Silhouettes of me, my mom and my mini-me by V. Rose
The TexPatch has been slow to roll out because the TexPat was phenomenally lazy on Mother’s Day – and has been phenomenally crazed ever since, as a result of her hubris in taking a day off. So this is a belated word of shoutout and solidarity to mamas who find themselves having become so absorbed in the cleanup from their one day off that they’ve already forgotten their salmon and scallion egg white omelette or their hot stone massage and aromatherapy pedicure or their day to put up their feet and watch unlimited, uninterrupted hours of E! on demand while slurping a large goblet of pinot grigio (what?). For me, it was an herb and cheese omelette and bottomless mimosas prepared by the spouse, dinner courtesy of Balducci’s instead of moi, no judgment regarding refills, and an on-demand movie marathon in bed eating ice cream with mini-me – with pop-ins by my 85 year old Texan mom when she felt like it. Just what the shrink ordered!

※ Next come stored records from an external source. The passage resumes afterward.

(** ** The callbacks of parser.h *)

(** What [HTTPParser]'s callbacks read from the parser. *)
Definition report (c : callback) (h : http_parser) : list Connection.event :=
  match c with
  | on_message_begin => []
  | on_method => [Connection.OnMethod (hp_method h)]
  | on_url at_ => [Connection.OnUrl at_ (qs_point h)]
  | on_header_field at_ => [Connection.OnHeaderField at_]
  | on_header_value at_ => [Connection.OnHeaderValue at_]
  | on_headers_complete =>
      [Connection.OnHeadersComplete (http_major h) (http_minor h)
         (has_flag F_CONNECTION_KEEP_ALIVE h) (has_flag F_CONNECTION_CLOSE h) (upgrade h)]
  | on_body at_ => [Connection.OnBody at_]
  | on_message_complete => [Connection.OnMessageComplete]
  end.
(** [HTTPParser::clear], the part that concerns the tokenizer: the connection calls it when
    the message is answered. *)
Definition restart (h : http_parser) : http_parser := set_qs_point 0 (set_state s_start_req h).
(** Callbacks that report, and accept everything. *)
Definition reporting (c : callback) (h : http_parser)
  : M (list Connection.event) (Z * http_parser) := λ l,
  (Ok (0, match c with on_message_complete => restart h | _ => h end), l ++ report c h).

(** ** Runs *)

(** What a step keeps of [between] and [inside], below. *)
Ltac between_ Hb :=
  destruct Hb; split; cbn; auto;
  try (let f := fresh "f" in intros f;
       lazymatch goal with H : no_marks _ |- _ => specialize (H f); destruct f; exact H end).

Ltac inside_ Hb :=
  destruct Hb; split; cbn; auto;
  try (let f := fresh "f" in let Hf := fresh "Hf" in intros f Hf;
       lazymatch goal with H : only_mark _ _ |- _ => specialize (H f Hf); destruct f; exact H end).

Section Run.
Context (address : Z) (data : string).
Abbreviation len s := (String.length s).
Abbreviation U := (list Connection.event).

(** The loop gets from one frame to another, taking a character a turn at least. *)
Definition reaches (t : frame) (u : U) (t' : frame) (u' : U) : Prop :=
  ∃ k, (k + len (p t') ≤ len (p t))%nat ∧
    ∀ n, execute_loop reporting address data (k + n) t u = execute_loop reporting address data n t' u'.

Lemma reaches_refl t u : reaches t u t u.
Proof. by exists O. Qed.
Lemma reaches_trans t1 u1 t2 u2 t3 u3 :
  reaches t1 u1 t2 u2 → reaches t2 u2 t3 u3 → reaches t1 u1 t3 u3.
Proof.
  intros (k1 & H1 & E1) (k2 & H2 & E2). exists (k1 + k2)%nat. split; [lia|].
  intros n. by rewrite <- Nat.add_assoc, E1, E2.
Qed.

(** One turn: the character is counted in a header, and the code of its state leaves [t1]. *)
Definition count (t : frame) : frame :=
  if parsing_header (hp_state (parser t)) then set_nread (nread t + 1) t else t.
Lemma reaches_step t u ch rest t1 u1 c q :
  p t = String ch rest → 0 ≤ nread t < max_header_size →
  reexecute reporting address data reexecutions ch (count t) u = (Ok (Break t1), u1) →
  p t1 = String c q → (len q ≤ len rest)%nat →
  reaches t u (set_p q t1) u1.
Proof.
  intros Hp Hn Hs Hq Hl. exists 1%nat. split; [rewrite Hp; cbn; lia|].
  intros n. change (1 + n)%nat with (S n). cbn [execute_loop]. rewrite Hp.
  unfold mbind, M_bind. unfold count in Hs. destruct (parsing_header _).
  - unfold CROW_COUNT_HEADER_SIZE. unfold max_header_size in *.
    rewrite uwrap32_small by lia. cbn [nread set_nread].
    destruct (Z.ltb_spec (80 * 1024) (nread t + 1)); [lia|].
    rewrite Hs. cbn iota beta. by rewrite Hq.
  - rewrite Hs. cbn iota beta. by rewrite Hq.
Qed.

(** The code of a state that ends in a [break]. *)
Lemma reexecute_break ch t u t1 u1 :
  switch reporting address data ch t u = (Ok (Break t1), u1) →
  reexecute reporting address data reexecutions ch t u = (Ok (Break t1), u1).
Proof.
  intros H. unfold reexecutions. cbn [reexecute]. unfold mbind, M_bind. by rewrite H.
Qed.

Lemma call_reporting c er t k u :
  hp_errno (parser t) = CHPE_OK →
  call_ reporting c er t k u
  = k (set_parser (match c with on_message_complete => restart (parser t) | _ => parser t end) t)
      (u ++ report c (parser t)).
Proof.
  intros He. unfold call_, assert. rewrite bool_decide_eq_true_2 by done.
  unfold mbind, M_bind, reporting. cbn [fst snd Z.eqb].
  rewrite decide_True; [done|]. by destruct c.
Qed.
Lemma data_reporting f er t k u text rest :
  hp_errno (parser t) = CHPE_OK → mark_of f t = Some (text +:+ rest) → p t = rest →
  CROW_CALLBACK_DATA_ reporting f 0 er t k u
  = k (set_mark f None t) (u ++ report (on_data f text) (parser t)).
Proof.
  intros He Hm Hp. unfold CROW_CALLBACK_DATA_, assert. rewrite bool_decide_eq_true_2 by done.
  rewrite Hm, call_reporting by done. rewrite Hp. unfold slen. rewrite string_length_app.
  replace (Z.to_nat _) with (len text) by lia. rewrite substring_take.
  destruct f; cbn; by destruct t.
Qed.

(** ** Between the parts of a message *)

(** What is known of a frame between two parts: nothing is marked, and the fields that matter
    later. *)
Record between (st : state) (rest : string) (n : Z) (m : HTTPMethod) (ver : Z * Z)
  (fl cl qs : Z) (t : frame) : Prop := {
  bt_state : hp_state (parser t) = st;
  bt_p : p t = rest;
  bt_nread : nread t = n;
  bt_method : hp_method (parser t) = m;
  bt_version : (http_major (parser t), http_minor (parser t)) = ver;
  bt_flags : flags (parser t) = fl;
  bt_length : content_length (parser t) = cl;
  bt_qs : qs_point (parser t) = qs;
  bt_te : uses_transfer_encoding (parser t) = false;
  bt_lenient : lenient_http_headers (parser t) = false;
  bt_errno : hp_errno (parser t) = CHPE_OK;
  bt_marks : no_marks t;
}.

Lemma step_break st ch rest n m ver fl cl qs t u t1 u1 :
  between st (String ch rest) n m ver fl cl qs t →
  parsing_header st = true → 0 ≤ n < max_header_size →
  switch reporting address data ch (set_nread (n + 1) t) u = (Ok (Break t1), u1) →
  p t1 = String ch rest →
  reaches t u (set_p rest t1) u1.
Proof.
  intros Hb Hph Hn Hs Hp. eapply reaches_step; [apply Hb|by rewrite (bt_nread _ _ _ _ _ _ _ _ _ Hb)| |exact Hp|done].
  apply reexecute_break. unfold count. by rewrite (bt_state _ _ _ _ _ _ _ _ _ Hb), Hph, (bt_nread _ _ _ _ _ _ _ _ _ Hb).
Qed.

(** *** The method *)

Definition method_step (m : HTTPMethod) (i : Z) (ch : ascii) : option HTTPMethod :=
  if slen (method_name m) <=? i then None
  else if decide (ch = c_char (method_name m) i) then Some m else method_switch m i ch.
(** The methods the tokenizer takes the request for, after each character. *)
Fixpoint method_trace (m : HTTPMethod) (i : Z) (s : string) : option (list HTTPMethod) :=
  match s with
  | EmptyString => Some []
  | String ch s' =>
      m' ← method_step m i ch;
      l ← method_trace m' (i + 1) s';
      Some (m' :: l)
  end.

Lemma method_recognised m :
  ∃ c0 w m0 l, method_name m = String c0 w ∧ CROW_IS_ALPHA c0 = true ∧
    method_of_letter c0 = Some m0 ∧ method_trace m0 1 w = Some l ∧ list.last (m0 :: l) = Some m ∧
    string_Forall (λ c, ((65 <=? schar c) && (schar c <=? 90)) || bool_decide (c = "-"%char) = true) w.
Proof. destruct m; do 4 eexists; (split; [reflexivity|]); repeat split. Qed.

Lemma method_char mi i ch m' rest n ver fl cl qs t u :
  between s_req_method (String ch rest) n mi ver fl cl qs t →
  index (parser t) = i → 1 ≤ i → 0 ≤ n < max_header_size →
  method_step mi i ch = Some m' →
  ((65 <=? schar ch) && (schar ch <=? 90)) || bool_decide (ch = "-"%char) = true →
  ∃ t', reaches t u t' (u ++ [Connection.OnMethod m']) ∧
    between s_req_method rest (n + 1) m' ver fl cl qs t' ∧ index (parser t') = i + 1 ∧
    url_start_mark t' = url_start_mark t.
Proof.
  intros Hb Hi Hi1 Hn Hm Hup. unfold method_step in Hm.
  destruct (Z.leb_spec (slen (method_name mi)) i) as [|Hlt]; [done|]. pose proof Hb as [Est Ep En Em Ev Ef El Eq Ete Elen Eer Emk].
  assert (slen (method_name mi) ≤ 11) as Hshort by by destruct mi.
  set (t0 := set_nread (n + 1) t).
  assert (case_req_method reporting data ch t0 u
    = (Ok (Break (upd (λ h, set_index (i + 1) h) (upd (set_method m') t0))),
       u ++ [Connection.OnMethod m'])) as Hcase.
  { unfold case_req_method. cbn [parser set_nread t0]. rewrite Em, Hi.
    assert (ch ≠ NUL) by (intros ->; done).
    assert (ch ≠ SP) by (intros ->; done).
    rewrite decide_False by done.
    destruct (Z.ltb_spec (slen (method_name mi)) i); [lia|].
    rewrite bool_decide_eq_false_2 by done. cbn [andb].
    destruct (decide (ch = _)) as [Hch|Hch].
    - injection Hm as <-. unfold CROW_CALLBACK_NOTIFY_NOADVANCE. rewrite call_reporting by done.
      destruct t as [[] ? ? ? ? ? ? ?]; cbn in *; by subst.
    - rewrite Hup, Hm. unfold CROW_CALLBACK_NOTIFY_NOADVANCE. rewrite call_reporting by done.
      subst t0. destruct t as [[] ? ? ? ? ? ? ?]; cbn in *; by subst. }
  eexists. split_and!.
  - eapply step_break; [exact Hb|done|done| |].
    + unfold switch. cbn [parser set_nread]. rewrite Est. exact Hcase.
    + by subst t0.
  - subst t0. between_ Hb.
  - cbn -[uwrap]. apply Z.mod_small. lia.
  - done.
Qed.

Many are missing their amazing moms around this time of year – including the adolescent daughter of a younger friend and sorority sister, Barbra Watson-Riley, the “pinkwellchick,” who hung on as long as she could but succumbed to breast cancer late last year. One of my writing instructors and mentors, Hope Edelman wrote poignantly of “motherless daughters,” and is marking a bittersweet 20th anniversary of her best-selling memoir, Motherless Daughters – a memoir so powerful that it has spawned a worldwide support network and movement. Hope is also a producer of the just-released HBO documentary, The Dead Mothers Club, which is definitely worth a watch. And another friend, Lori Hall Armstrong, has launched her own blog, Once Upon A Soapbox, in which she also writes eloquently regarding the loss of her own mother at a young age, and which features photos of our phenomenal soror who has left all of us too soon. These are not melancholy, maudlin mentions on my part. They are celebrations and attempts to carry on legacies and strengthen support of all mothers and those impacted by their light and love. Not to mention our loved ones and friends who share motherly-like love and support of us in our day to day lives, whether or not they are technical “mothers” or not. The TexPat shrugs and smiles at Hallmark holidays, but Mothers make such an impact that they will never be something to shrug at.